Danish component manufacturer

 Roulunds Fabrikker was a manufacturer of vehicle brake pads, brake shoes & brake discs.

==History==
The company dates to 7 November 1736 in Odense, Denmark.
The company was founded when Laurits Winther (1705-1791) was granted citizenship as a ropemaker. His rope works was located at Sortebrødre Torv. It was continued by his son Søren Michael Winther (1755-1802) and grandson Rasmus Winther (1783-1823). Rasmus Winther's widow, Christiane Benedicte Winther née Ottesen took over the operations after her husband's death and ran the company until her own death in 1831. The company was then passed on to Rasmus Roulund (1806-1870), the son of the founder's daughter. His son, Peter Roulund (1839-1915), started a production of drive belts in 1872. The company was converted into a limited company (aktieselskab) in 19303.
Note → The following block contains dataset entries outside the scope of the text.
(* ===== verification/ConstraintSystem.v ===== *)
(** * Constraint systems (bulletproofs-cycle/r1cs: linear_combination.rs,
    constraint_system.rs, metrics.rs)

    Variables, linear combinations and their operators, and the interface that
    prover and verifier share.  A circuit is a program over that interface. *)

From Stdlib Require Import ZArith Lia Field Strings.Byte.
From stdpp Require Import prelude strings.
From S2P Require Import Prelude CoreError Group Algebra TestSupport Cycle BpUtil.

Local Open Scope golden_scope.

(** ** Panics

    [None]: the code panics, which here means an index out of range. *)
Definition outcome (E A : Type) : Type := option (result E A).
#[export] Instance outcome_ret E : MRet (outcome E) := λ A a, Some (Ok a).
#[export] Instance outcome_bind E : MBind (outcome E) := λ A B f m,
  match m with
  | Some (Ok a) => f a
  | Some (Err e) => Some (Err e)
  | None => None
  end.
Definition no_panic {E A} (o : option A) : outcome E A := Ok <$> o.
Definition returns {E A} (m : result E A) : outcome E A := Some m.

Lemma outcome_bind_Ok {E A B} (m : outcome E A) (f : A → outcome E B) b :
  m ≫= f = Some (Ok b) ↔ ∃ a, m = Some (Ok a) ∧ f a = Some (Ok b).
Proof. destruct m as [[a|e]|]; cbn; naive_solver. Qed.
Lemma no_panic_Ok {E A} (o : option A) a : no_panic (E:=E) o = Some (Ok a) ↔ o = Some a.
Proof. destruct o; cbn; naive_solver. Qed.
Lemma no_panic_inv {E A} (o : option A) a : no_panic (E:=E) o = Some (Ok a) → o = Some a.
Proof. apply no_panic_Ok. Qed.
Lemma returns_Ok {E A} (m : result E A) a : returns m = Some (Ok a) ↔ m = Ok a.
Proof. unfold returns. naive_solver. Qed.

(** [&v[i..j]], [v[i] = x] and [v[i] += x]. *)
Definition slice {A} (i j : nat) (v : list A) : option (list A) :=
  if (Nat.leb i j && Nat.leb j (length v))%bool then Some (take (j - i) (drop i v)) else None.
Definition set_at {A} (i : nat) (x : A) (v : list A) : option (list A) :=
  match v !! i with Some _ => Some (<[i := x]> v) | None => None end.
Definition add_at {F} `{FieldOps F} (i : nat) (x : F) (v : list F) : option (list F) :=
  match v !! i with Some y => Some (<[i := y + x]> v) | None => None end.

(** ** Variables and linear combinations *)
Section linear_combination.
Context {F : Type} `{FieldOps F}.

(** [Variable] is its kind, tagged with a field. *)
Inductive CSVariable : Type :=
  | Committed (i : nat)
  | MultiplierLeft (i : nat)
  | MultiplierRight (i : nat)
  | MultiplierOutput (i : nat)
  | One.

#[export] Instance CSVariable_eq_dec : EqDecision CSVariable.
Proof. solve_decision. Defined.

(** [terms]. *)
Definition LinearCombination : Type := list (CSVariable * F).

Definition lc_from_variable (v : CSVariable) : LinearCombination := [(v, 1)].
Definition lc_from_scalar (s : F) : LinearCombination := [(One, s)].
Definition lc_default : LinearCombination := [].

Definition lc_add (self rhs : LinearCombination) : LinearCombination := self ++ rhs.
Definition lc_sub (self rhs : LinearCombination) : LinearCombination :=
  foldl (λ terms '(var, coeff), terms ++ [(var, - coeff)]) self rhs.
Definition lc_neg (self : LinearCombination) : LinearCombination :=
  (λ '(var, s), (var, - s)) <$> self.
Definition lc_mul (self : LinearCombination) (other : F) : LinearCombination :=
  (λ '(var, s), (var, s * other)) <$> self.

Definition var_neg (self : CSVariable) : LinearCombination := lc_neg (lc_from_variable self).
Definition var_add (self : CSVariable) (other : LinearCombination) : LinearCombination :=
  lc_add (lc_from_variable self) other.
Definition var_sub (self : CSVariable) (other : LinearCombination) : LinearCombination :=
  lc_sub (lc_from_variable self) other.
Definition var_mul (self : CSVariable) (other : F) : LinearCombination := [(self, other)].

Definition scaled_by_coefficient (factor coefficient : F) : F :=
  if bool_decide (coefficient = 1) then factor
  else if bool_decide (coefficient = - (1)) then - factor
  else factor * coefficient.

(** The value of a linear combination under an assignment. *)
Definition lc_value (assignment : CSVariable → F) (lc : LinearCombination) : F :=
  foldr (λ '(var, coeff) acc, coeff * assignment var + acc) 0 lc.
End linear_combination.
Arguments LinearCombination : clear implicits.

Section linear_combination_lemmas.
Context {F : Type} `{FieldLaws F}.
Add Field lc_field : (scalar_field_theory (F:=F)).
Implicit Types (a b : LinearCombination F) (σ : CSVariable → F).

Lemma lc_value_app σ a b : lc_value σ (a ++ b) = lc_value σ a + lc_value σ b.
Proof.
  induction a as [|[v c] a IH]; simpl; [ring|]. rewrite IH. ring.
Qed.
Lemma lc_value_add σ a b : lc_value σ (lc_add a b) = lc_value σ a + lc_value σ b.
Proof. apply lc_value_app. Qed.
Lemma lc_value_neg σ a : lc_value σ (lc_neg a) = - lc_value σ a.
Proof.
  induction a as [|[v c] a IH]; [simpl; ring|].
  change (- c * σ v + lc_value σ (lc_neg a) = - (c * σ v + lc_value σ a)). rewrite IH. ring.
Qed.
Lemma lc_value_mul σ a c : lc_value σ (lc_mul a c) = lc_value σ a * c.
Proof.
  induction a as [|[v d] a IH]; [simpl; ring|].
  change (d * c * σ v + lc_value σ (lc_mul a c) = (d * σ v + lc_value σ a) * c). rewrite IH. ring.
Qed.
Lemma lc_sub_add a b : lc_sub a b = lc_add a (lc_neg b).
Proof.
  unfold lc_sub, lc_add, lc_neg. revert a.
  induction b as [|[v c] b IH]; intros a; csimpl; [by rewrite app_nil_r|].
  by rewrite IH, <-app_assoc.
Qed.
Lemma lc_value_sub σ a b : lc_value σ (lc_sub a b) = lc_value σ a - lc_value σ b.
Proof. rewrite lc_sub_add, lc_value_add, lc_value_neg. ring. Qed.
Lemma lc_value_variable σ v : lc_value σ (lc_from_variable v) = σ v.
Proof. simpl. ring. Qed.
Lemma lc_value_scalar σ s : lc_value σ (lc_from_scalar s) = s * σ One.
Proof. simpl. ring. Qed.

Lemma scaled_by_coefficient_spec (factor coefficient : F) :
  scaled_by_coefficient factor coefficient = factor * coefficient.
Proof.
  unfold scaled_by_coefficient. repeat case_bool_decide; subst; ring.
Qed.
End linear_combination_lemmas.

(** ** The interface *)
Record Metrics := MkMetrics {
  multipliers : nat;
  constraints : nat;
  phase_one_constraints : nat;
  phase_two_constraints : nat;
}.

Section interface.
Context `{Cycle} `{Merlin}.

(** [trait ConstraintSystem]; [transcript] lends the transcript to a function of
    the caller.  The methods that index the caller's variables may panic. *)
Class ConstraintSystem (St : Type) := {
  cs_transcript : ∀ {X : Type}, (Transcript → X * Transcript) → St → X * St;
  cs_multiply :
    LinearCombination CScalar → LinearCombination CScalar → St →
    option ((CSVariable * CSVariable * CSVariable) * St);
  cs_allocate : option CScalar → St → option (result R1CSError CSVariable * St);
  cs_allocate_multiplier :
    option (CScalar * CScalar) → St →
    result R1CSError (CSVariable * CSVariable * CSVariable) * St;
  cs_metrics : St → Metrics;
  cs_constrain : LinearCombination CScalar → St → St;
}.

(** A program over the interface: what the code that builds a constraint system,
    generic in the trait, can do with it. *)
Inductive circuit (A : Type) : Type :=
  | Done (a : A)
  | WithTranscript (X : Type) (f : Transcript → X * Transcript) (k : X → circuit A)
  | Multiply (left_ right_ : LinearCombination CScalar)
      (k : CSVariable * CSVariable * CSVariable → circuit A)
  | Allocate (assignment : option CScalar) (k : result R1CSError CSVariable → circuit A)
  | AllocateMultiplier (input_assignments : option (CScalar * CScalar))
      (k : result R1CSError (CSVariable * CSVariable * CSVariable) → circuit A)
  | ReadMetrics (k : Metrics → circuit A)
  | Constrain (lc : LinearCombination CScalar) (k : circuit A).

Fixpoint run_circuit {St A} `{ConstraintSystem St} (c : circuit A) (st : St) : option (A * St) :=
  match c with
  | Done _ a => Some (a, st)
  | WithTranscript _ X f k => let '(x, st) := cs_transcript f st in run_circuit (k x) st
  | Multiply _ left_ right_ k => '(vars, st) ← cs_multiply left_ right_ st; run_circuit (k vars) st
  | Allocate _ assignment k => '(v, st) ← cs_allocate assignment st; run_circuit (k v) st
  | AllocateMultiplier _ input_assignments k =>
      let '(vars, st) := cs_allocate_multiplier input_assignments st in run_circuit (k vars) st
  | ReadMetrics _ k => run_circuit (k (cs_metrics st)) st
  | Constrain _ lc k => run_circuit k (cs_constrain lc st)
  end.

(** The circuit of a prover and that of a verifier: the same calls, the prover
    with an assignment for every allocated variable. *)
Inductive same_circuit {A : Type} : circuit A → circuit A → Prop :=
  | same_done a : same_circuit (Done _ a) (Done _ a)
  | same_transcript X (f : Transcript → X * Transcript) k k' :
      (∀ x, same_circuit (k x) (k' x)) →
      same_circuit (WithTranscript _ X f k) (WithTranscript _ X f k')
  | same_multiply left_ right_ k k' :
      (∀ vars, same_circuit (k vars) (k' vars)) →
      same_circuit (Multiply _ left_ right_ k) (Multiply _ left_ right_ k')
  | same_allocate w o k k' :
      (∀ v, same_circuit (k (Ok v)) (k' (Ok v))) →
      same_circuit (Allocate _ (Some w) k) (Allocate _ o k')
  | same_allocate_multiplier lr o k k' :
      (∀ vars, same_circuit (k (Ok vars)) (k' (Ok vars))) →
      same_circuit (AllocateMultiplier _ (Some lr) k) (AllocateMultiplier _ o k')
  | same_metrics k k' :
      (∀ m, same_circuit (k m) (k' m)) → same_circuit (ReadMetrics _ k) (ReadMetrics _ k')
  | same_constrain lc k k' :
      same_circuit k k' → same_circuit (Constrain _ lc k) (Constrain _ lc k').
End interface.
Arguments Done {_ _ _} _.
Arguments WithTranscript {_ _ _ _} _ _.
Arguments Multiply {_ _ _} _ _ _.
Arguments Allocate {_ _ _} _ _.
Arguments AllocateMultiplier {_ _ _} _ _.
Arguments ReadMetrics {_ _ _} _.
Arguments Constrain {_ _ _} _ _.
Hans W. Andersen was appointed to CEO in 1911 and the company moved to new premises on Rugårdsvej in 1917. Andersen was succeeded as CEO by Erik Scheibel in 1923. The company began the manufacturing of V-belts, car brakes and other components for the automotive industry in 1926. The company continued to grow after World War II and reached 600 employees in the 1950s. It later moved to new premises at Hestehaven in Hjallese. It was acquired by thebusiness conglomerate A.P. Møller-Mærsk in 1961. It was sold in 2003 and divided into several smaller companies.

==Legacy==
Roulunds Braking ApS which continues as a manufacturer of drive belts.
Some of the building has been taken over by Coop Danmark. Coop Danmark constructed a 35 meter high warehouse at the site in 2009 as a replacement for their former non-food warehouse in central Odense.